The research was published today as the cover story in Science Translational Medicine, an interdisciplinary medical journal by the American Association for the Advancement of Science (AAAS). The University of Minnesota has also licensed the technology.
More than 100,000 people in the United States begin hemodialysis each year to treat kidney disease and more than 400,000 people are being treated with life-saving hemodialysis nationwide, according to the U.S. Renal Data System Annual Data Report. An arteriovenous fistula, which connects an artery to a vein in the arm, is currently the preferred mode of blood vessel access for hemodialysis. However, 30-50 percent of patients experience complications and need to connect the vein and artery using an artificial tube, called an arteriovenous graft.

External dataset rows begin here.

Lemma document_of_row_fields (d : sql_DB) (r : Row) :
  ID (document_of_row d r) = col_id r
  /\ DisplayName (document_of_row d r) = col_display_name r
  /\ Type_ (document_of_row d r) = col_type r
  /\ Description (document_of_row d r) = col_description r.
Proof.
  unfold document_of_row.
  destruct (negb (String.eqb (database.tag_list d (col_id r)) ""));
    repeat split.
Qed.

(** With an empty display name and an empty type, the merge touches the
    description only, and only when the request carries one. *)
Lemma merge_description_only (entity updatedDoc : Document) :
  DisplayName updatedDoc = "" ->
  Type_ updatedDoc = "" ->
  documentService.merge entity updatedDoc
  = inr (if String.eqb (Description updatedDoc) "" then entity
         else set_Description (Description updatedDoc) entity).
Proof.
  intros Hn Ht. unfold documentService.merge. rewrite Hn, Ht. cbn.
  destruct (String.eqb (Description updatedDoc) ""); reflexivity.
Qed.

(** C8.  When the request carries at most a description (its display name
    and its type are empty), the row stored under the identifier keeps its
    display name and its type, and also its identifier, name, path and
    creation time; its description becomes the one supplied, unless that is
    empty; the rows under other identifiers are not touched. *)
Theorem UpdateFields_description_only_keeps_name_and_type
  (id : string) (updatedDoc : Document) (w : World) (r : Row) :
  DisplayName updatedDoc = "" ->
  Type_ updatedDoc = "" ->
  lookup id w = Some r ->
  (exists r',
      lookup id (snd (documentService.UpdateFields id updatedDoc w)) = Some r'
      /\ col_display_name r' = col_display_name r
      /\ col_type r' = col_type r
      /\ col_id r' = col_id r
      /\ col_name r' = col_name r
      /\ col_path r' = col_path r
      /\ col_created r' = col_created r
      /\ (db_fault (db w) = None ->
          col_description r'
          = if String.eqb (Description updatedDoc) "" then col_description r
            else Description updatedDoc))
  /\ (forall id',
         id' <> id ->
         lookup id' (snd (documentService.UpdateFields id updatedDoc w))
         = lookup id' w).
Proof.
  intros Hn Ht Hr.
  assert (Hid : col_id r = id).
  { unfold lookup in Hr. apply find_some in Hr. destruct Hr as [_ Hr].
    apply String.eqb_eq in Hr. exact Hr. }
  unfold documentService.UpdateFields, bind.
  rewrite repo_FindByID_returns.
  rewrite merge_description_only by assumption.
  unfold database.UpdateDocument, bind, ret, time_Now, record, get_db, put_db.
  cbn [db].
  unfold database.query_row_by_id.
  destruct (db_fault (db w)) as [e |] eqn:Hfault.
  - (* the connection is broken: nothing is written *)
    cbn [snd]. unfold lookup in *. cbn [db].
    split; [| reflexivity].
    exists r. repeat split; try assumption. intros H; discriminate H.
  - unfold lookup in Hr. rewrite Hr.
    set (entity :=
           if String.eqb (Description updatedDoc) ""
           then document_of_row (db w) r
           else set_Description (Description updatedDoc)
                  (document_of_row (db w) r)).
    destruct (document_of_row_fields (db w) r) as (Ei & En & Et & Ed).
    assert (Hent : ID entity = id
                   /\ DisplayName entity = col_display_name r
                   /\ Type_ entity = col_type r
                   /\ Description entity
                      = if String.eqb (Description updatedDoc) ""
                        then col_description r else Description updatedDoc).
    { subst entity.
      destruct (String.eqb (Description updatedDoc) ""); cbn;
        repeat split; congruence. }
    destruct Hent as (Hi & Hdn & Hty & Hde).
    cbn [snd]. unfold lookup. cbn [db documents_rows].
    split.
    + rewrite find_map_preserving.
      * rewrite Hr. cbn [option_map]. rewrite Hi, Hid, String.eqb_refl.
        eexists. split; [reflexivity |].
        unfold database.update_row; cbn.
        repeat split; try assumption. intros _. exact Hde.
      * intros x. destruct (String.eqb (col_id x) (ID entity)); reflexivity.
    + intros id' Hneq.
      rewrite find_map_preserving.
      * destruct (find (fun r0 => String.eqb (col_id r0) id')
                    (documents_rows (db w))) as [x |] eqn:Hx;
          [| reflexivity].
        apply find_some in Hx. destruct Hx as [_ Hx].
        apply String.eqb_eq in Hx. cbn [option_map].
        rewrite Hi.
        destruct (String.eqb_spec (col_id x) id); [congruence | reflexivity].
      * intros x. destruct (String.eqb (col_id x) (ID entity)); reflexivity.
Qed.

(** The stored row "id-1" after a request that carries only a description. *)
Lemma UpdateFields_description_only_witness :
  exists r',
    lookup "id-1"
      (snd (documentService.UpdateFields "id-1"
              (mkDocument "" "" "" "" "" "new text" [] zeroTime None)
              (sample_world [notes_row] ["notes.pdf"]))) = Some r'
    /\ col_display_name r' = "Notes"
    /\ col_type r' = "paper"
    /\ col_description r' = "new text".
Proof.
  destruct (UpdateFields_description_only_keeps_name_and_type "id-1"
              (mkDocument "" "" "" "" "" "new text" [] zeroTime None)
              (sample_world [notes_row] ["notes.pdf"]) notes_row
              eq_refl eq_refl eq_refl)
    as [(r' & Hl & Hn & Ht & _ & _ & _ & _ & Hd) _].
  exists r'. repeat split; try assumption. exact (Hd eq_refl).
Defined.

(** ** Scan *)

Lemma existsByPath_returns (path : string) (w : World) :
  database.existsByPath path w = ((path_stored (db w) path, None), w).
Proof.
  unfold database.existsByPath, path_stored, bind, ret, get_db.
  destruct (db_fault (db w)); reflexivity.
Qed.

(** [Insert] leaves the bucket alone, forgets no path, and stores the path
    of the document when it succeeds. *)
Lemma Insert_effect (doc : Document) (w : World) :
  bucket (snd (database.Insert doc w)) = bucket w
  /\ (forall p, path_stored (db w) p = true ->
                path_stored (db (snd (database.Insert doc w))) p = true)
  /\ (fst (database.Insert doc w) = None ->
      path_stored (db (snd (database.Insert doc w))) (Path doc) = true).
Proof.
  unfold database.Insert, bind, ret, record, get_db, put_db. cbn [db].
  destruct (db_fault (db w)) as [e |] eqn:Hf.
  - cbn. repeat split; auto. intros H; discriminate H.
  - destruct (existsb _ _).
    + cbn. repeat split; auto. intros H; discriminate H.
    + cbn [fst snd db bucket]. unfold path_stored.
      cbn [db_fault documents_rows]. rewrite Hf.
      repeat split.
      * intros p Hp. rewrite filter_app, length_app.
        apply Nat.ltb_lt in Hp. apply Nat.ltb_lt. lia.
      * intros _. rewrite filter_app, length_app.
        unfold database.inserted_row at 1. cbn [filter col_path].
        rewrite String.eqb_refl. cbn [List.length].
        apply Nat.ltb_lt. lia.
Qed.

(** A run of the loop that ends without an error leaves the bucket alone,
    forgets no path, and ends with the path of every document stored. *)
Lemma upsert_loop_stores_paths (input : list Document) :
  forall (count count' : nat) (w w' : World),
    database.upsert_loop input count w = ((count', None), w') ->
    bucket w' = bucket w
    /\ (forall p, path_stored (db w) p = true -> path_stored (db w') p = true)
    /\ Forall (fun doc => path_stored (db w') (Path doc) = true) input.
Proof.
  induction input as [| doc rest IH]; intros count count' w w' H.
  - cbn in H. inversion H; subst. auto.
  - cbn [database.upsert_loop] in H. unfold bind at 1 in H.
    rewrite existsByPath_returns in H.
    destruct (path_stored (db w) (Path doc)) eqn:Hknown.
    + destruct (IH _ _ _ _ H) as (Hb & Hmono & Hall).
      repeat split; auto.
    + unfold bind in H.
      destruct (Insert_effect doc w) as (Hb0 & Hmono0 & Hnew).
      destruct (database.Insert doc w) as [[e |] wi]; cbn [fst snd] in *.
      * discriminate H.
      * destruct (IH _ _ _ _ H) as (Hb & Hmono & Hall).
        repeat split; [congruence | auto | ].
        constructor; [apply Hmono, Hnew; reflexivity | exact Hall].
Qed.

(** When the path of every document is stored, the loop inserts nothing. *)
Lemma upsert_loop_skips_stored (input : list Document) :
  forall (count : nat) (w : World),
    Forall (fun doc => path_stored (db w) (Path doc) = true) input ->
    database.upsert_loop input count w = ((count, None), w).
Proof.
  induction input as [| doc rest IH]; intros count w Hall.
  - reflexivity.
  - inversion Hall as [| ? ? Hdoc Hrest]; subst.
    cbn [database.upsert_loop]. unfold bind at 1.
    rewrite existsByPath_returns, Hdoc. apply IH, Hrest.
Qed.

Currently, these artificial grafts are made of synthetic materials that are prone to clotting, infection and other complications. Grafts grown in the lab from cells and biological materials could cause fewer adverse reactions, but living tissues aren't stable for long-term storage and could induce an immune response unless the patient's own cells were used, both being barriers to commercialization and clinical use.
In this pre-clinical study, University of Minnesota researchers generated vessel-like tubes in the lab from post-natal human skin cells that were embedded in a gel-like material made of cow fibrin, a protein involved in blood clotting. Researchers put the cell-populated gel in a bioreactor and grew the tube for seven weeks and then washed away the cells over the final week. What remained was the collagen and other proteins secreted by the cells, making an all-natural, but non-living tube for implantation.

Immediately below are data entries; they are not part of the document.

(** X24. The sources returned by [deduplicateSources] are at most six,
    with no URL twice, in the order of their scores from the highest
    down; each one has the URL, title, excerpt and score of one of
    the sources given; and they are the best: for a source given,
    either a source of its URL with at least its score is returned,
    or six sources are returned that all score at least as high. *)
Theorem deduplicateSources_keeps_the_best (sources : list Source) :
  let out := deduplicateSources sources in
  (List.length out <= 6)%nat
  /\ NoDup (map url out)
  /\ descending out
  /\ (forall y, In y out ->
        exists x, In x sources /\ url x = url y /\ title x = title y
                  /\ excerpt x = excerpt y
                  /\ relevance_score x = relevance_score y)
  /\ (forall x, In x sources ->
        (exists y, In y out /\ url y = url x
                   /\ (relevance_score x <= relevance_score y)%Q)
        \/ (List.length out = 6%nat
            /\ forall y, In y out ->
                 (relevance_score x <= relevance_score y)%Q)).
Proof.
  intros out. unfold out.
  destruct (deduplicated_shape sources) as [L N0].
  split; [exact L|]. split; [exact N0|]. clear L N0.
  rewrite deduplicateSources_eq.
  pose proof (collected_all sources) as H.
  set (m := forEach [] sources 0) in *.
  pose proof (sort_perm (map_values m)) as P.
  split; [apply firstn_descending, sort_descending|]. split.
  { intros y Hy. apply firstn_in in Hy.
    apply (Permutation_in _ P) in Hy.
    apply (values_in m sources y H) in Hy.
    destruct H as (_ & E & _). destruct (E _ _ Hy) as (_ & F & _).
    destruct F as (x & Hx & Hu & Rest). exists x. auto. }
  intros x Hx. destruct H as (N & E & C).
  destruct (C x Hx) as (y & Hy & Le).
  assert (Hs : In y (sort (map_values m))).
  { apply (Permutation_in _ (Permutation_sym P)).
    unfold map_values. apply in_map_iff. exists (url x, y). auto. }
  destruct (firstn_best 6 _ (sort_descending (map_values m)) y Hs)
    as [Hin|[Hlen Hall]].
  - left. exists y. split; [exact Hin|]. split; [apply (E _ _ Hy)|exact Le].
  - right. split; [exact Hlen|]. intros z Hz.
    eapply Qle_trans; [exact Le|auto].
Qed.

(** X25. The rank of a source returned is not its place in the list
    returned: it is the place, counted from one, at which its URL
    first stood in the list given, also when the source returned is a
    later one of a higher score. *)
Theorem rank_is_first_position (sources : list Source) (y : Source) :
  In y (deduplicateSources sources) ->
  exists (i : nat) (first : Source),
    rank y = Some (Z.of_nat i + 1)
    /\ nth_error sources i = Some first
    /\ url first = url y
    /\ forall j xj, (j < i)%nat -> nth_error sources j = Some xj ->
                    url xj <> url y.
Proof.
  rewrite deduplicateSources_eq. intros Hy.
  pose proof (collected_all sources) as H.
  apply firstn_in in Hy. apply (Permutation_in _ (sort_perm _)) in Hy.
  apply (values_in _ sources y H) in Hy.
  destruct H as (_ & E & _). destruct (E _ _ Hy) as (_ & _ & F). exact F.
Qed.

(** X26. [processSources] is [deduplicateSources] with the titles
    cleaned: the URLs, excerpts, scores and ranks of its result are
    those of the deduplicated list, in the same order, so the result
    too has at most six sources and no URL twice. *)
Theorem processSources_cleans_titles_only (rawSources : list Source) :
  let out := processSources rawSources in
  let kept := deduplicateSources rawSources in
  map url out = map url kept
  /\ map excerpt out = map excerpt kept
  /\ map relevance_score out = map relevance_score kept
  /\ map rank out = map rank kept
  /\ map title out = map cleanSourceTitle (map title kept)
  /\ (List.length out <= 6)%nat
  /\ NoDup (map url out).
Proof.
  intros out kept. unfold out, processSources, enhanceSources. fold kept.
  rewrite !map_map. cbn [url excerpt relevance_score rank title].
  split; [reflexivity|]. split.
  { apply map_ext. intros s. apply excerpt_kept. }
  split; [reflexivity|]. split; [reflexivity|]. split; [reflexivity|].
  rewrite length_map.
  destruct (deduplicated_shape rawSources) as (L & N). auto.
Qed.

(** *** cleanSourceTitle *)

Lemma span_app (p : Z -> bool) (s : jsstring) :
  s = fst (span p s) ++ snd (span p s).
Proof.
  induction s as [|c s IH]; [reflexivity|]. simpl.
  destruct (p c); [|reflexivity].
  destruct (span p s) as [a b]. simpl in *. now rewrite <- IH.
Qed.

"We harnessed the body's normal wound-healing system in this process by starting with skin cells in a fibrin gel, which is Nature's starting point for healing," said University of Minnesota Department of Biomedical Engineering Professor Robert Tranquillo who led the study. "Washing away the cells in the final step reduces the chance of rejection. This also means the vessels can be stored and implanted when they are needed because they are no longer a living material. In the future, thousands of the lab-grown vessels could be made from a small skin biopsy from one donor and then stored on the shelf for when they are needed by patients."
To test the vessels, the researchers implanted the 15-centimeter-long (about 5 inches) lab-grown grafts into adult baboons donated by Mayo Clinic as it was closing down its primate facility. Six months after implantation, the grafts grossly appeared like a blood vessel and the researchers observed healthy cells from the recipients taking up residence within the walls of the tubes. None of the grafts calcified and only one ruptured, which was attributed to inadvertent mechanical damage with handling. The grafts after six months were shown to withstand almost 30 times the average human blood pressure without bursting. The implants showed no immune response and resisted infection. In addition, the grafts withstood repeated needle punctures by self-healing, which would be a necessary process for patients undergoing long-term dialysis.

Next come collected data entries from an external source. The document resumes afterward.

(** * OperationSSC: the load tracker of [old_code/current_load.py]

    A shallow embedding of the [CurrentLoad] class (directory scanner, load
    reader, lookahead planner, query engine and transition controller)
    together with the properties of its specification.

    The program is Python 2 ([output.split('\n')] on the bytes of a pipe,
    [(klo + khi) / 2] used as a list index), so [/] on integers is floor
    division and [str] comparison is bytewise lexicographic.  Integers are
    unbounded and modelled by [Z]; strings by [string]; the dictionary of
    [getRecentLoads] by [gmap string string]; exceptions by a sum type;
    the object's attributes by a record threaded through a state-and-error
    monad. *)

From Stdlib Require Import ZArith Lia Ascii String.
From stdpp Require Import base option list sorting strings gmap.

Local Open Scope Z_scope.

(** ** Cyclic counter arithmetic *)

(** [vcduWrap = 1 << 24]: maximum VCDU value + 1. *)
Definition vcduWrap : Z := Z.shiftl 1 24.

(** [deltaVCDU(a, b)]: minimum difference between two vcdu values, allowing
    for wrap around. *)
Definition deltaVCDU (a b : Z) : Z :=
  let d := b - a in
  if d <? 0 then
    if Z.abs d >? Z.abs (d + vcduWrap) then d + vcduWrap else d
  else if d >? Z.abs (d - vcduWrap) then d - vcduWrap
  else d.

(** ** Python values and exceptions *)

(** The exceptions the tracker can raise or let escape. *)
Inductive exn : Type :=
  | CurrentLoadException (msg : string)
  | AttributeError (attr : string)
  | IndexError
  | ValueError
  | TypeError
  | IOError
  | OSError.

(** A computation that either raises or returns. *)
Definition res (A : Type) : Type := exn + A.

Definition res_bind {A B : Type} (c : res A) (k : A -> res B) : res B :=
  match c with
  | inl e => inl e
  | inr a => k a
  end.

Notation "'do' x <- c ; k" := (res_bind c (fun x => k))
  (at level 10, x name, c at level 100, k at level 200).

(** Python string comparison ([str] of Python 2: bytewise lexicographic). *)
Definition str_le (s t : string) : bool := String.leb s t.
Definition str_lt (s t : string) : bool := String.ltb s t.
Definition str_ge (s t : string) : bool := String.leb t s.
Definition str_gt (s t : string) : bool := String.ltb t s.

(** [l[k]] on a list: negative indices count from the end, anything outside
    [[-len, len)] raises [IndexError]. *)
Definition py_index {A : Type} (l : list A) (k : Z) : res A :=
  let n := Z.of_nat (length l) in
  let k' := if k <? 0 then k + n else k in
  if (k' <? 0) || (n <=? k') then inl IndexError
  else match l !! Z.to_nat k' with
       | Some a => inr a
       | None => inl IndexError
       end.

(** [s[:n]] *)
Definition py_take (n : nat) (s : string) : string := String.substring 0 n s.

(** [s[-n:]] *)
Definition py_last (n : nat) (s : string) : string :=
  String.substring (String.length s - n) n s.

(** [s[-8:-1]] *)
Definition py_slice_m8_m1 (s : string) : string :=
  let len := String.length s in
  String.substring (len - 8) (Nat.min len 8 - 1) s.

(** [s.rstrip()] *)
Fixpoint py_rstrip (s : string) : string :=
  match s with
  | EmptyString => EmptyString
  | String c r =>
      match py_rstrip r with
      | EmptyString => if Ascii.is_space c then EmptyString
                       else String c EmptyString
      | r' => String c r'
      end
  end.

(** [s.split()]: the maximal runs of non-whitespace characters. *)
Definition py_split (s : string) : list string := String.words s.

(** [s.split('\n')] *)
Fixpoint py_split_lines (cur : string) (s : string) : list string :=
  match s with
  | EmptyString => [String.rev cur]
  | String c r =>
      if Ascii.eqb c "010" then String.rev cur :: py_split_lines EmptyString r
      else py_split_lines (String c cur) r
  end.

(** [int(tok)] on a whitespace-free token: decimal digits with an optional
    sign; any other token is a [ValueError]. *)
Fixpoint digits_value (acc : Z) (s : string) : option Z :=
  match s with
  | EmptyString => Some acc
  | String c r =>
      match Ascii.is_nat c with
      | Some d => digits_value (10 * acc + Z.of_nat d) r
      | None => None
      end
  end.

Definition py_int (tok : string) : res Z :=
  let unsigned (s : string) : option Z :=
    match s with
    | EmptyString => None
    | _ => digits_value 0 s
    end in
  let r := match tok with
           | String "-" s => Z.opp <$> unsigned s
           | String "+" s => unsigned s
           | s => unsigned s
           end in
  match r with
  | Some z => inr z
  | None => inl ValueError
  end.

(** ** The two regular expressions *)

Inductive cls : Type :=
  | Digit                (* \d *)
  | Upper                (* [A-Z] *)
  | UpperAN              (* [A-N] *)
  | Lit (c : ascii).

Definition in_range (lo hi c : ascii) : bool :=
  Ascii.leb lo c && Ascii.leb c hi.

"This pre-clinical trial was extremely important to us," Tranquillo said. "In previous studies, we implanted vessels in sheep, but we needed to test them in a more human-like model before risking human lives because the success of our material depends on the ability of the recipient to recellularize it into a living tissue without immune response, which might have failed in a human even though it succeeded in a sheep."
With the success of this study, Tranquillo and the team will seek FDA approval for clinical trials in children with pediatric heart defects since they recently reported a study in Nature Communications that this material is also capable of growing.